Whilst the build-up was great, BBC’s commitment lacked significantly afterwards. I understand that other shows may take priority, but on a day when BBC One’s prime time line-up was inevitably going to be beaten by Britain’s Got Talent quite convincingly, would there have been any harm in scheduling a ten minute extension? I personally, don’t think so. Even a little mini forum online after Qualifying would have sufficed here, to take us until 19:30. BBC’s Race programme began with a not so serious VT, as they took a look back at the previous ‘Wall of Champion’ victims, accompanied by a member of the BBC F1 team leaning up against the wall and a song with the words “its my wall”. Not serious in its nature, but it got the point across perfectly, that the wall can end your race in the blink of an eye.

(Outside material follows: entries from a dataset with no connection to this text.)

(* ===== verification/Options.v ===== *)
(** * The command line of the paced benchmark

    [parse_args] of [bench/bench_hotpath_paced.cpp], with its globals as a record.  The
    rate is a [double]: its type, [std::atof] and the comparison with zero are
    parameters, instantiated in [PacedMain.v].  [std::atoi] of a number that is not
    an [int] is undefined. *)
From stdpp Require Import list numbers strings.
From S2P Require Import Prelude Bytes.
Open Scope Z_scope.

Module Options.
Import Bytes.

(** [std::atoi]: as [std::stoi], but no digits read as zero. *)
Definition atoi (s : bytes) : option Z :=
  match stoi s with
  | Done v => Some v
  | _ => let s := skip_space s in
         let s := match s with c :: s' => if (c =? 45) || (c =? 43) then s' else s | [] => s end in
         match digit_prefix s with [] => Some 0 | _ => None end
  end.

Inductive Mode := UNIFORM | POISSON | BURST.
#[export] Instance Mode_eq_dec : EqDecision Mode.
Proof. solve_decision. Defined.

Definition mode_name (m : Mode) : bytes :=
  match m with UNIFORM => lit "uniform" | POISSON => lit "poisson" | BURST => lit "burst" end.

(** The comparison of a mode's argument. *)
Definition read_mode (s : bytes) : option Mode :=
  if decide (s = lit "uniform") then Some UNIFORM
  else if decide (s = lit "poisson") then Some POISSON
  else if decide (s = lit "burst") then Some BURST
  else None.

(** The flags, in the order they are compared. *)
Inductive flag := Rate | N | Burst | Pcore | Ccore | Csv | ModeOf.
#[export] Instance flag_eq_dec : EqDecision flag.
Proof. solve_decision. Defined.
Definition read_flag (s : bytes) : option flag :=
  if decide (s = lit "--rate") then Some Rate
  else if decide (s = lit "--n") then Some N
  else if decide (s = lit "--burst") then Some Burst
  else if decide (s = lit "--pcore") then Some Pcore
  else if decide (s = lit "--ccore") then Some Ccore
  else if decide (s = lit "--csv") then Some Csv
  else if decide (s = lit "--mode") then Some ModeOf
  else None.

(** [std::exit(2)] after a message on the error stream, or the configuration to run. *)
Inductive outcome (C : Type) := Exit2 (stderr : bytes) | Run (c : C).
Arguments Exit2 {C} stderr.
Arguments Run {C} c.

Definition complain (text : string) (s : bytes) : bytes := codes text ++ s ++ [10].

Section options.
  Context {D : Type} (atof : bytes -> D) (le_zero : D -> bool).

Record config := mkConfig {
  g_n_measure : Z;
  g_rate_hz : D;
  g_burst_size : Z;
  g_core_prod : Z;
  g_core_cons : Z;
  g_csv : bool;
  g_mode : Mode;
}.

(** The initial values; the rate's is given. *)
Definition defaults (rate : D) : config := mkConfig 1000000 rate 64 16 18 false UNIFORM.

(** What a flag with its value does. *)
Definition assign (f : flag) (v : bytes) (c : config) : option (outcome config) :=
  let '(mkConfig n r b p k csv m) := c in
  match f with
  | Rate => Some (Run (mkConfig n (atof v) b p k csv m))
  | N => x ← atoi v; Some (Run (mkConfig x r b p k csv m))
  | Burst => x ← atoi v; Some (Run (mkConfig n r x p k csv m))
  | Pcore => x ← atoi v; Some (Run (mkConfig n r b (u32 x) k csv m))
  | Ccore => x ← atoi v; Some (Run (mkConfig n r b p (u32 x) csv m))
  | Csv => Some (Run (mkConfig n r b p k true m))
  | ModeOf => Some (match read_mode v with Some x => Run (mkConfig n r b p k csv x) | None => Exit2 (complain "unknown mode " v) end)
  end.

Definition set_csv (c : config) : config :=
  mkConfig (g_n_measure c) (g_rate_hz c) (g_burst_size c) (g_core_prod c) (g_core_cons c) true (g_mode c).

(** The loop over the arguments. *)
Fixpoint parse_loop (argv : list bytes) (c : config) : option (outcome config) :=
  match argv with
  | [] => Some (Run c)
  | a :: argv =>
    match read_flag a with
    | None => Some (Exit2 (complain "unknown arg " a))
    | Some Csv => parse_loop argv (set_csv c)
    | Some f =>
      match argv with
      | [] => Some (Exit2 (complain "missing value for " a))
      | v :: argv => o ← assign f v c; match o with Exit2 err => Some (Exit2 err) | Run c => parse_loop argv c end
      end
    end
  end.

Definition invalid (c : config) : bool := le_zero (g_rate_hz c) || (g_n_measure c <=? 0) || (g_burst_size c <=? 0).

Definition parse_args (argv : list bytes) (c : config) : option (outcome config) :=
  o ← parse_loop argv c;
  Some match o with Exit2 err => Exit2 err | Run c => if invalid c then Exit2 (complain "invalid config" []) else Run c end.

(** ** Arguments that say a configuration *)
Definition arguments (rate : bytes) (c : config) : list bytes :=
  [lit "--rate"; rate; lit "--n"; to_string (g_n_measure c); lit "--burst"; to_string (g_burst_size c);
   lit "--pcore"; to_string (g_core_prod c); lit "--ccore"; to_string (g_core_cons c); lit "--mode"; mode_name (g_mode c)] ++
  (if g_csv c then [lit "--csv"] else []).

(** Everything but the rate is the record's numbers within their C++ types. *)
Record in_range (c : config) : Prop := {
  range_n : fits_i 32 (g_n_measure c);
  range_burst : fits_i 32 (g_burst_size c);
  range_prod : fits 32 (g_core_prod c);
  range_cons : fits 32 (g_core_cons c);
}.

Lemma atoi_to_string v : 0 <= v < 2 ^ 31 -> atoi (to_string v) = Some v.
Proof. intros Hv. unfold atoi. rewrite (stoi_renders v); [done|apply to_string_ok; unfold fits; lia|lia..]. Qed.

Lemma stoi_range s v : stoi s = Done v -> fits_i 32 v.
Proof. unfold stoi. intros H. repeat (case_match; simplify_eq); done. Qed.

Lemma atoi_range s v : atoi s = Some v -> fits_i 32 v.
Proof.
  unfold atoi. destruct (stoi s) eqn:E; [intros [= <-]; by eapply stoi_range|..]; intros H; repeat (case_match; simplify_eq); unfold fits_i; lia.
Qed.

Lemma assign_range f v c c' : in_range c -> assign f v c = Some (Run c') -> in_range c'.
Proof.
  destruct c as [n r b p k csv m]. intros [Hn Hb Hp Hk] H. simpl in *.
  destruct f; simplify_option_eq; repeat case_match; simplify_eq; split; simpl; try done; try (by eapply atoi_range); apply wrap_fits; lia.
Qed.

Lemma set_csv_range c : in_range c -> in_range (set_csv c).
Proof. by intros []; split. Qed.

(** A loop that got through continues with the arguments that follow. *)
Lemma parse_loop_app l1 : forall c l2 c1, parse_loop l1 c = Some (Run c1) -> parse_loop (l1 ++ l2) c = parse_loop l2 c1.
Proof.
  induction l1 as [l1 IH] using (induction_ltof1 _ length). unfold ltof in IH. intros c l2 c1 H.
  destruct l1 as [|a [|v l1]]; cbn [parse_loop app] in *; [by simplify_eq|by destruct (read_flag a) as [[]|]; simplify_eq/=|].
  destruct (read_flag a) as [f|]; [|done].
  destruct f; try (destruct (assign _ _ _) as [[|c2]|]; [done|cbn [mbind option_bind] in *; apply (IH l1); [simpl; lia|done]|done]).
  apply (IH (v :: l1)); [simpl; lia|done].
Qed.

Lemma parse_loop_range argv : forall c c', in_range c -> parse_loop argv c = Some (Run c') -> in_range c'.
Proof.
  induction argv as [argv IH] using (induction_ltof1 _ length). unfold ltof in IH. intros c c' Hc H.
  destruct argv as [|a [|v argv]]; cbn [parse_loop] in *; [by simplify_eq|destruct (read_flag a) as [[]|]; simplify_eq/=; by apply set_csv_range|].
  destruct (read_flag a) as [f|]; [|done].
  destruct f; try (destruct (assign _ v c) as [[|c2]|] eqn:E; [done| |done]; cbn [mbind option_bind] in H; apply (IH argv) in H;
    [done|simpl; lia|by eapply assign_range]).
  apply (IH (v :: argv)) in H; [done|simpl; lia|by apply set_csv_range].
Qed.

Lemma read_mode_name m : read_mode (mode_name m) = Some m.
Proof. by destruct m. Qed.

Lemma parse_valued a f v argv c : read_flag a = Some f -> f ≠ Csv ->
  parse_loop (a :: v :: argv) c = (o ← assign f v c; match o with Exit2 err => Some (Exit2 err) | Run c => parse_loop argv c end).
Proof. intros Ha Hf. cbn [parse_loop]. rewrite Ha. by destruct f. Qed.

Lemma csv_alone n r b p k m : parse_loop [lit "--csv"] (mkConfig n r b p k false m) = Some (Run (mkConfig n r b p k true m)).
Proof. done. Qed.

(** What is run was checked: positive numbers within their types, and a rate that does
    not compare as at most zero (not a number does not). *)
Theorem parse_args_valid argv rate c : parse_args argv (defaults rate) = Some (Run c) ->
  0 < g_n_measure c < 2 ^ 31 /\ 0 < g_burst_size c < 2 ^ 31 /\ le_zero (g_rate_hz c) = false /\ fits 32 (g_core_prod c) /\ fits 32 (g_core_cons c).
Proof.
  unfold parse_args. destruct (parse_loop argv (defaults rate)) as [[|c']|] eqn:E; [done| |done]. cbn [mbind option_bind].
  destruct (invalid c') eqn:Hi; [done|]. intros [= <-]. apply parse_loop_range in E as [Hn Hb Hp Hk].
  2: { split; unfold fits_i, fits; simpl; lia. }
  unfold invalid in Hi. apply orb_false_iff in Hi as [[Hr Hn0%Z.leb_gt]%orb_false_iff Hb0%Z.leb_gt]. unfold fits_i in *.
  change (2 ^ (32 - 1)) with (2 ^ 31) in *. split_and!; (done || lia).
Qed.

(** One flag with a number. *)
Local Ltac read_number f :=
  rewrite (parse_valued _ f) by done; cbn [assign]; rewrite atoi_to_string by lia; cbn [mbind option_bind].

(** Every configuration that passes the check can be asked for, whatever was set before. *)
Theorem parse_args_roundtrip rate c c0 :
  atof rate = g_rate_hz c -> le_zero (g_rate_hz c) = false -> 0 < g_n_measure c < 2 ^ 31 -> 0 < g_burst_size c < 2 ^ 31 ->
  0 <= g_core_prod c < 2 ^ 31 -> 0 <= g_core_cons c < 2 ^ 31 -> g_csv c0 = false ->
  parse_args (arguments rate c) c0 = Some (Run c).
Proof.
  intros Ha Hr Hn Hb Hp Hk Hcsv. unfold parse_args, arguments. destruct c as [n r b p k csv m], c0 as [n0 r0 b0 p0 k0 csv0 m0].
  cbn [g_n_measure g_rate_hz g_burst_size g_core_prod g_core_cons g_csv g_mode] in *. subst.
  rewrite (parse_loop_app _ _ _ (mkConfig n (atof rate) b p k false m)).
  - assert (invalid (mkConfig n (atof rate) b p k csv m) = false) as Hv.
    { unfold invalid. simpl. rewrite Hr, !(proj2 (Z.leb_gt _ _)) by lia. done. }
    destruct csv; [rewrite csv_alone|cbn [parse_loop]]; cbn [mbind option_bind]; by rewrite Hv.
  - rewrite (parse_valued _ Rate) by done. cbn [assign mbind option_bind].
    read_number N. read_number Burst. read_number Pcore. read_number Ccore.
    rewrite (parse_valued _ ModeOf) by done. cbn [assign mbind option_bind]. rewrite read_mode_name.
    by rewrite !wrap_small by (unfold fits; lia).
Qed.

(** Which complaint: the first argument that is no flag, has no value or is no mode, by
    name, after a prefix of arguments that were read; or, when all were read, the numbers. *)
Theorem parse_args_refused argv c err : parse_args argv c = Some (Exit2 err) ->
  (exists pre c1 a, parse_loop pre c = Some (Run c1) /\
     ((exists rest, argv = pre ++ a :: rest /\ read_flag a = None /\ err = complain "unknown arg " a) \/
      (argv = pre ++ [a] /\ is_Some (read_flag a) /\ err = complain "missing value for " a) \/
      (exists v rest, argv = pre ++ a :: v :: rest /\ read_flag a = Some ModeOf /\ read_mode v = None /\ err = complain "unknown mode " v))) \/
  (exists c1, parse_loop argv c = Some (Run c1) /\ invalid c1 = true /\ err = complain "invalid config" []).
Proof.
  unfold parse_args. intros H. apply bind_Some in H as (o & Hl & H). destruct o as [err'|c1]; cycle 1.
  { right. exists c1. destruct (invalid c1); [|done]. by injection H as <-. }
  injection H as ->. left. revert c Hl.
  induction argv as [argv IH] using (induction_ltof1 _ length). unfold ltof in IH. intros c Hl.
  destruct argv as [|a argv]; [done|]. cbn [parse_loop] in Hl. destruct (read_flag a) as [f|] eqn:Ef; cycle 1.
  { injection Hl as <-. exists [], c, a. split; [done|]. left. by exists argv. }
  destruct (decide (f = Csv)) as [->|Hf].
  { destruct (IH argv ltac:(simpl; lia) _ Hl) as (pre & c1 & b & Hp & Hb). exists (a :: pre), c1, b.
    split; [cbn [parse_loop]; by rewrite Ef|]. destruct Hb as [(rest & -> & ?)|[(-> & ?)|(v & rest & -> & ?)]]; [left|right; left|right; right]; eauto. }
  assert (match argv with [] => Some (Exit2 (complain "missing value for " a)) | v :: argv =>
    o ← assign f v c; match o with Exit2 err => Some (Exit2 err) | Run c => parse_loop argv c end end = Some (Exit2 err)) as Hl' by (by destruct f).
  destruct argv as [|v argv].
  { injection Hl' as <-. exists [], c, a. split; [done|]. right; left. rewrite Ef. eauto. }
  destruct (assign f v c) as [[err1|c2]|] eqn:Ea; [| |done]; cbn [mbind option_bind] in Hl'.
  - injection Hl' as ->. exists [], c, a. split; [done|]. right; right. exists v, argv. destruct c, f; simplify_option_eq; try done.
    by destruct (read_mode v); simplify_eq.
  - destruct (IH argv ltac:(simpl; lia) _ Hl') as (pre & c1 & b & Hp & Hb). exists (a :: v :: pre), c1, b. split.
    + rewrite (parse_valued a f) by done. by rewrite Ea.
    + destruct Hb as [(rest & -> & ?)|[(-> & ?)|(w & rest & -> & ?)]]; [left|right; left|right; right]; eauto.
Qed.
End options.

End Options.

I enjoyed this.
Admittedly with BBC’s pre-race broadcast half the length of Sky’s, I channel hopped until the race start as some of the content did overlap, but I enjoyed the piece with Lewis Hamilton and Stirling Moss, filmed at Silverstone. I stuck with Sky after the race, but for the purposes of this blog I caught up with BBC’s Forum on Tuesday after the race had long concluded. Despite the sporadic nature of it, I again thought it worked well, although there was some confusion at times with regards what and where they were supposed to be going next! Yes, it was rough around the edges and by no means a perfect broadcast, but that is the nature of live television. The only real criticism I feel is of Perry reading a tweet out and then dismissing it half way through, but this only happened in one case. Overall, I did enjoy the forum. Was it as analytical as Sky’s post-race? Probably not, but I did enjoy seeing Anderson join Perry, Jordan and Coulthard at the end to round off the weekend. I also don’t think you should expect it to be as analytical as Sky’s, after all BBC’s broadcast is trying to cater for more casual viewers.
I thought on the whole their programmes were an enjoyable watch over the weekend, and a step up from the programmes they produced earlier this season. The fact that they are showing practice on terrestrial television definitely has its advantages, and it is good to see that they are exploiting it, whilst Perry, Jordan and Coulthard are gelling more and more as each race go by.